Chapitre 4: Un goût de pouvoir
Il était loin, le temps des hésitations. L’anophèle n’était plus un simple curieux, ni même un simple prédateur. Il était devenu une habitude, une peur sourde, un fléau silencieux dont personne ne connaissait le nom. Chaque nuit, il planait avec une précision d’orfèvre, comme un funambule de l’ombre, choisissant ses cibles avec l’élégance d’un juge invisible.
Mais au fond, quelque chose avait changé.
Ce n’était plus la faim qui le guidait. Ni même le besoin de survivre. Ce qui l’appelait désormais, c’était le pouvoir. L’ivresse d’imprimer sa marque là où nul ne s’y attendait. Le plaisir de renverser l’ordre par une simple piqûre. Il était le roi d’un royaume sans trône, le maître d’un tribunal sans visage. Il avait goûté au sang des puissants — et dans ce nectar écarlate, il avait trouvé plus que de la chaleur : il y avait la trace de décisions prises, d’ordres donnés, de femmes conquises, de terres possédées.
Et à chaque nouvelle prise, il sentait leur essence infuser en lui.
Il n’attaquait plus seulement pour se nourrir. Il attaquait pour posséder. Pour goûter le pouvoir à même la source. Il développait un goût presque raffiné. Il distinguait le sang du politicien de celui du prêtre. Il préférait les chefs aux riches commerçants. Il méprisait ceux qui ne dirigeaient pas. Il n’était plus seulement sélectif : il était aristocrate.
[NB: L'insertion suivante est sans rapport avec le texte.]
(** C32. A loaded configuration is valid, and never has a token on the public
    network, whatever the file held; and the file and the configuration agree
    from then on: loading again, with any file operation failing or not in
    between, either reports a read error or returns the same configuration,
    and no longer writes. *)
Theorem load_heals `{OSEnv} `{Y : Yaml, !YamlLaws Y} (path : string) (fs fs' : FS)
    (cfg : Config) (first : bool)
    (Hload : run (Load path) fs = (fs', Ok (cfg, first))) :
  valid cfg ∧ (NetworkMode cfg = ModePublic → APIToken cfg = "") ∧
  (∀ other, other ≠ path → files fs' !! other = files fs !! other) ∧
  ∀ n, run (Load path) (mkFS (files fs') n) =
    (mkFS (files fs') (S n), if read_fails n path then Err ReadConfig else Ok (cfg, false)).
Proof.
  destruct (Load_file_after _ _ _ _ _ Hload) as (data & Hd & Hu & Hv & Htok & Hother).
  split_and!; [done|done|done|]. intros n. by apply (Load_settled _ (mkFS (files fs') n) data).
Qed.

(** Every way [Load] goes wrong is reported as what it is, and a file that
    cannot be read or parsed, or holds an invalid configuration, is left as it
    was; only a public configuration with a token may have been rewritten. *)
Theorem load_errors `{OSEnv} `{Y : Yaml} (path : string) (fs : FS) :
  match run (Load path) fs with
  | (_, Ok _) => True
  | (fs', Err ReadConfig) => files fs' = files fs ∧ is_Some (files fs !! path)
  | (fs', Err ParseConfig) =>
      files fs' = files fs ∧ ∃ data, files fs !! path = Some data ∧ yaml_Unmarshal data Default = None
  | (_, Err (WriteInitial _)) => files fs !! path = None
  | (_, Err (ClearToken _)) =>
      ∃ data c, files fs !! path = Some data ∧ yaml_Unmarshal data Default = Some c ∧
        NetworkMode c = ModePublic ∧ APIToken c ≠ ""
  | (fs', Err (Invalid e)) =>
      ∃ data c, files fs !! path = Some data ∧ yaml_Unmarshal data Default = Some c ∧
        Validate c = Some e ∧ ¬ valid c ∧
        (¬ (NetworkMode c = ModePublic ∧ APIToken c ≠ "") → files fs' = files fs)
  end.
Proof.
  unfold Load. go_read.
  destruct (files fs !! path) as [data|] eqn:Ef.
  - destruct (read_fails _ _); [by split; [|eexists]|].
    destruct (yaml_Unmarshal data Default) as [c|] eqn:Eu; [|by split; [|eexists]].
    assert (Hinv : ∀ e, Validate c = Some e → ¬ valid c) by (intros e He Hv%validate_iff; congruence).
    destruct (String.eqb (NetworkMode c) ModePublic && _) eqn:Ec.
    + zbool. rewrite run_bind. destruct (run (Save _ _) _) as [s [[]|e]] eqn:Es; rewrite run_try.
      * cbn [wrap_err run mret prog_ret fst snd]. rewrite run_checked.
        change (Validate (set_APIToken "" c)) with (Validate c).
        destruct (Validate c) as [e|] eqn:Ev; [|done]. exists data, c. split_and!; try done; [by eapply Hinv|].
        intros Hn. by destruct Hn.
      * exists data, c. done.
    + rewrite run_checked. destruct (Validate c) as [e|] eqn:Ev; [|done].
      exists data, c. split_and!; try done. by eapply Hinv.
  - rewrite run_bind. destruct (run (Save _ _) _) as [s [[]|e]] eqn:Es; rewrite run_try; [|done].
    cbn [wrap_err run mret prog_ret fst snd]. by rewrite run_checked.
Qed.

(** ** A concrete encoding, to evaluate the model *)

Definition config_rows (c : Config) : list (list string) :=
  [[KeypairPath c; NetworkMode c; PSKPath c; NetworkID c; DirectoryURL c; APIHost c; APIToken c;
    pack (APIPort c); pack (RelayEnabled c); pack (MaxPeers c); pack (MaxAppConnections c)];
   BootstrapPeers c; ListenAddrs c; AnnounceAddrs c].

Definition config_of_rows (rows : list (list string)) : option Config :=
  match rows with
  | [[k; m; p; i; d; h; tok; port; r; mp; ma]; b; l; a] =>
      port ← unpack port; r ← unpack r; mp ← unpack mp; ma ← unpack ma;
      Some (mkConfig k m p i b d h port tok l a r mp ma)
  | _ => None
  end.

Definition plain_yaml : Yaml := {|
  yaml_Marshal c := Some (pack (config_rows c));
  yaml_Unmarshal b _ := rows ← unpack b; config_of_rows rows
|}.

#[export] Instance plain_yaml_laws : YamlLaws plain_yaml.
Proof.
  split. intros c b c0 [= <-]. cbn [yaml_Unmarshal plain_yaml].
  rewrite unpack_pack. cbn -[pack unpack]. rewrite !unpack_pack. by destruct c.
Qed.

(** A public configuration with a token. *)
Definition locked_out : Config := set_APIToken "secret" Default.
Definition locked_out_file : FS := mkFS {["config.yaml" := pack (config_rows locked_out)]} 0.

Lemma load_heals_witness :
  let fs' := exec (@Load reliable plain_yaml "config.yaml") locked_out_file in
  valid Default ∧ (NetworkMode Default = ModePublic → APIToken Default = "") ∧
  (∀ other, other ≠ "config.yaml" → files fs' !! other = files locked_out_file !! other) ∧
  ∀ n, run (@Load reliable plain_yaml "config.yaml") (mkFS (files fs') n) =
    (mkFS (files fs') (S n),
     if @read_fails reliable n "config.yaml" then Err ReadConfig else Ok (Default, false)).
Proof.
  apply (@load_heals reliable plain_yaml _ "config.yaml" locked_out_file _ Default false).
  by vm_compute.
Defined.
Il planait désormais comme un prince ailé, au-dessus de la misère qu’il considérait comme une souillure. Les pauvres ? Des formes floues, des masses informes, du sang insipide. Il ne les regardait même plus. Il les évitait comme une maladie. Ils n’étaient pas dignes.
Son corps en témoignait. Il était plus robuste, plus rapide. Son vol était souple, musical, presque orgueilleux. Parfois, il s’attardait exprès près des bougies, tournoyant devant les yeux des domestiques qui ne voyaient qu’une ombre fugace. Il voulait être vu sans être reconnu. Il voulait exister au-dessus de leurs peurs. Il devenait un spectre, une légende.
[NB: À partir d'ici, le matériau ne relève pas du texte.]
(** ** Theorems *)


(** C30. The store only ever holds genuine cards: in every state reachable by any
    interleaving of announcements, received messages, directory fetches and
    readers, from a sound store, listing it succeeds when the database does,
    and gives exactly the cards in it, each accepted by the check and stored
    under its own identifier, no identifier twice. *)
Theorem store_only_verified `{L : PeerLib} `{C : Crypto} `{BT : Bolt}
    (self : peerID) (st0 : NetStore) (c : config)
    (H0 : store_ok st0) (Hr : rtc (cstep (λ _ _, False) (card_call self)) (st0, []) c)
    (Hview : view_fails (txs c.1) = false) :
  let out := (result store_List c.1).1 in
  (result store_List c.1).2 = None ∧
  Forall (λ card, VerifyNetworkCard card = None ∧ held c.1 (card_ID card) = Some card) out ∧
  (∀ id card, held c.1 id = Some card → card ∈ out) ∧
  NoDup (card_ID <$> out).
Proof.
  assert (Hok : store_ok c.1).
  { apply (reachable_invariant (λ _ _, False) (card_call self) store_ok (st0, []) c);
      [done|apply card_call_stable|done|done|constructor]. }
  cbn zeta. unfold result, store_List. rewrite run_atomic, Hview. cbn [snd].
  assert (Hperm : ForEach (bucket c.1) ≡ₚ map_to_list (bucket c.1)) by apply merge_sort_Permutation.
  destruct (list_values_ok (ForEach (bucket c.1))) as [-> Hvals].
  { apply Forall_forall. intros [k v] Hin. rewrite Hperm, elem_of_map_to_list in Hin. by apply Hok. }
  set (out := (list_values _).1) in *.
  assert (Hin : ∀ card, card ∈ out → bucket c.1 !! card_ID card = Some (Some (enc_card card))).
  { intros card Hc. apply list_elem_of_lookup in Hc as [i Hi].
    destruct (Forall2_lookup_r _ _ _ _ _ Hvals Hi) as ([k v] & Hk & Hid & Hv). cbn in Hid, Hv. subst k v.
    apply list_elem_of_lookup_2 in Hk. by rewrite Hperm, elem_of_map_to_list in Hk. }
  split_and!; [done| | |].
  - apply Forall_forall. intros card Hc%Hin. destruct (Hok _ _ Hc) as (c1 & Henc & Hwf & _ & Hver).
    assert (card = c1) as -> by (apply enc_card_inj; congruence).
    split; [done|]. unfold held. rewrite Hc. cbn [mbind option_bind]. by apply dec_enc_card.
  - intros id card Hheld. unfold held in Hheld. destruct (bucket c.1 !! id) as [v|] eqn:Ev; [|done].
    destruct (Hok _ _ Ev) as (c1 & -> & Hwf & Hid & _). cbn [mbind option_bind] in Hheld.
    rewrite dec_enc_card in Hheld by done. injection Hheld as <-.
    assert (Hk : (id, Some (enc_card c1)) ∈ ForEach (bucket c.1)) by (by rewrite Hperm, elem_of_map_to_list).
    apply list_elem_of_lookup in Hk as [i Hi].
    destruct (Forall2_lookup_l _ _ _ _ _ Hvals Hi) as (card & Hc & Hid' & Henc). cbn in Hid', Henc.
    apply list_elem_of_lookup_2 in Hc. by assert (c1 = card) as -> by (apply enc_card_inj; congruence).
  - assert (Hids : card_ID <$> out = (ForEach (bucket c.1)).*1).
    { clear -Hvals. induction Hvals as [|kv card kvs out [Hk _] _ IH]; [done|]. cbn. by rewrite Hk, IH. }
    rewrite Hids, Hperm. apply NoDup_fst_map_to_list.
Qed.

(** Flooding ends: whatever messages arrive, the cards a node passes on for one
    identifier get strictly newer, and newer than the one it held to begin
    with; so it never passes the same card on twice, and what it holds never
    gets older. *)
Theorem flooding_ends `{L : PeerLib} `{C : Crypto} `{BT : Bolt}
    (self : peerID) (msgs : list gossipMsg) (st st' : NetStore) (ps : list NetworkCard) (id : string)
    (Hst : store_ok st) (Hrun : receive_all self msgs st = (st', ps)) :
  let published := filter (λ c, card_ID c = id) ps in
  StronglySorted (λ c c', card_CreatedAt c < card_CreatedAt c') published ∧
  NoDup published ∧
  Forall (λ c, newer_than c (held st id)) published ∧
  (∀ e, held st id = Some e → ∃ e', held st' id = Some e' ∧ card_CreatedAt e <= card_CreatedAt e').
Proof.
  destruct (receive_all_increasing self msgs st st' ps id Hst Hrun) as (Hnew & Hsort & Hge).
  cbn zeta. split_and!; [done| |done|done].
  clear -Hsort. induction Hsort as [|c l Hl IH Hall]; constructor; [|done].
  intros Hin. rewrite Forall_forall in Hall. specialize (Hall c Hin). lia.
Qed.

(** C31. Gossip about a network converges: two nodes with a working database that
    were offered the same cards for an identifier, in any order and any number
    of times, no two of the same age, and held none before, hold the same card:
    the newest. *)
Theorem card_gossip_converges `{L : PeerLib} `{C : Crypto} `{BT : Bolt}
    (n1 n2 : peerID) (msgs1 msgs2 : list gossipMsg) (st1 st2 : NetStore) (id : string)
    (Hput : ∀ n k, put_fails n k = false) (Hview : ∀ n, view_fails n = false)
    (H1 : store_ok st1) (H2 : store_ok st2) (Hnone1 : held st1 id = None) (Hnone2 : held st2 id = None)
    (Hsame : ∀ c, card_ID c = id →
       Some c ∈ offered n1 <$> msgs1 ↔ Some c ∈ offered n2 <$> msgs2)
    (Hages : ∀ c c', card_ID c = id → card_ID c' = id → Some c ∈ offered n1 <$> msgs1 →
       Some c' ∈ offered n1 <$> msgs1 → card_CreatedAt c = card_CreatedAt c' → c = c') :
  held (receive_all n1 msgs1 st1).1 id = held (receive_all n2 msgs2 st2).1 id ∧
  ∀ c, card_ID c = id → Some c ∈ offered n1 <$> msgs1 →
    ∃ e, held (receive_all n1 msgs1 st1).1 id = Some e ∧ card_CreatedAt c <= card_CreatedAt e.
Proof.
  destruct (receive_all n1 msgs1 st1) as [s1 p1] eqn:E1. destruct (receive_all n2 msgs2 st2) as [s2 p2] eqn:E2.
  cbn [fst].
  pose proof (receive_all_newest n1 msgs1 st1 s1 p1 id Hput Hview H1 E1) as Hnew1.
  pose proof (receive_all_newest n2 msgs2 st2 s2 p2 id Hput Hview H2 E2) as Hnew2.
  pose proof (λ e, receive_all_source n1 msgs1 st1 s1 p1 id e H1 E1) as Hsrc1.
  pose proof (λ e, receive_all_source n2 msgs2 st2 s2 p2 id e H2 E2) as Hsrc2.
  rewrite Hnone1 in Hsrc1. rewrite Hnone2 in Hsrc2.
  assert (Hof : ∀ n (msgs : list gossipMsg) c, Some c ∈ offered n <$> msgs ↔ ∃ m, m ∈ msgs ∧ offered n m = Some c).
  { intros n msgs c. rewrite list_elem_of_fmap. naive_solver. }
  assert (Hmax1 : ∀ c, card_ID c = id → Some c ∈ offered n1 <$> msgs1 →
    ∃ e, held s1 id = Some e ∧ card_CreatedAt c <= card_CreatedAt e).
  { intros c Hid (m & Hm & Ho)%Hof. by apply (Hnew1 (m, c)). }
  assert (Hmax2 : ∀ c, card_ID c = id → Some c ∈ offered n1 <$> msgs1 →
    ∃ e, held s2 id = Some e ∧ card_CreatedAt c <= card_CreatedAt e).
  { intros c Hid Hin. apply Hsame in Hin as (m & Hm & Ho)%Hof; [|done]. by apply (Hnew2 (m, c)). }
  split; [|done].
  assert (Hin1 : ∀ e, held s1 id = Some e → card_ID e = id ∧ Some e ∈ offered n1 <$> msgs1).
  { intros e He. destruct (Hsrc1 e He) as [|[Hid Hm]]; [done|]. split; [done|]. by apply Hof. }
  assert (Hin2 : ∀ e, held s2 id = Some e → card_ID e = id ∧ Some e ∈ offered n1 <$> msgs1).
  { intros e He. destruct (Hsrc2 e He) as [|[Hid Hm]]; [done|]. split; [done|]. apply Hsame; [done|]. by apply Hof. }
  destruct (held s1 id) as [e1|] eqn:Eh1.
  - destruct (Hin1 e1 eq_refl) as [Hid Hin]. destruct (Hmax2 e1 Hid Hin) as (e2 & He2 & Hle).
    rewrite He2. f_equal. destruct (Hin2 e2 He2) as [Hid2 Hin2'].
    destruct (Hmax1 e2 Hid2 Hin2') as (e1' & [= <-] & Hle'). apply Hages; try done. lia.
  - destruct (held s2 id) as [e2|] eqn:Eh2; [|done].
    destruct (Hin2 e2 eq_refl) as [Hid Hin]. by destruct (Hmax1 e2 Hid Hin) as (? & ? & _).
Qed.

Section directory.
Context `{L : PeerLib} `{C : Crypto} `{BT : Bolt}.

(** The cards of a list that are accepted. *)
Definition accepted (cards : list NetworkCard) : list NetworkCard :=
  filter (λ c, VerifyNetworkCard c = None) cards.

Lemma run_store_cards cards n st :
  (∀ n k, put_fails n k = false) →
  (run (store_cards cards n) st).2 = n + Z.of_nat (length (accepted cards)) ∧
  bucket (run (store_cards cards n) st).1 =
    foldl (λ m c, <[card_ID c := Some (enc_card c)]> m) (bucket st) (accepted cards).
Proof.
  intros Hput. revert n st. induction cards as [|c cards IH]; intros n st; cbn [store_cards].
  { cbn. split; [lia|done]. }
  unfold accepted. destruct (VerifyNetworkCard c) eqn:E.
  - rewrite filter_cons_False by (by rewrite E). apply IH.
  - rewrite filter_cons_True by done. rewrite run_bind. unfold store_Put. rewrite run_atomic, Hput.
    cbn [fst snd length foldl]. fold (accepted cards). destruct (IH (n + 1) (mkNetStore
      (<[card_ID c:=Some (enc_card c)]> (bucket st)) (S (txs st)))) as [-> ->]. split; [lia|done].
Qed.
End directory.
Et il savait qu’il leur faisait peur.
La rumeur courait dans les concessions dorées : « Les nôtres tombent, les chefs toussent, les juges s’alitent. Quelque chose rôde… » On faisait brûler des herbes, accrocher des feuilles sèches aux portes, murmurer des prières. Mais rien n’arrêtait le mal.
Il venait, il piquait, il s’en allait.
Il était à son apogée. Chaque nuit était une victoire. Chaque battement d’aile un défi à la hiérarchie humaine. Il n’était plus un insecte. Il était une idée contagieuse. Une rébellion incarnée. Un parasite devenu roi.
Et dans les reflets de la lune, quand ses ailes traversaient la lumière, il se sentait presque immortel.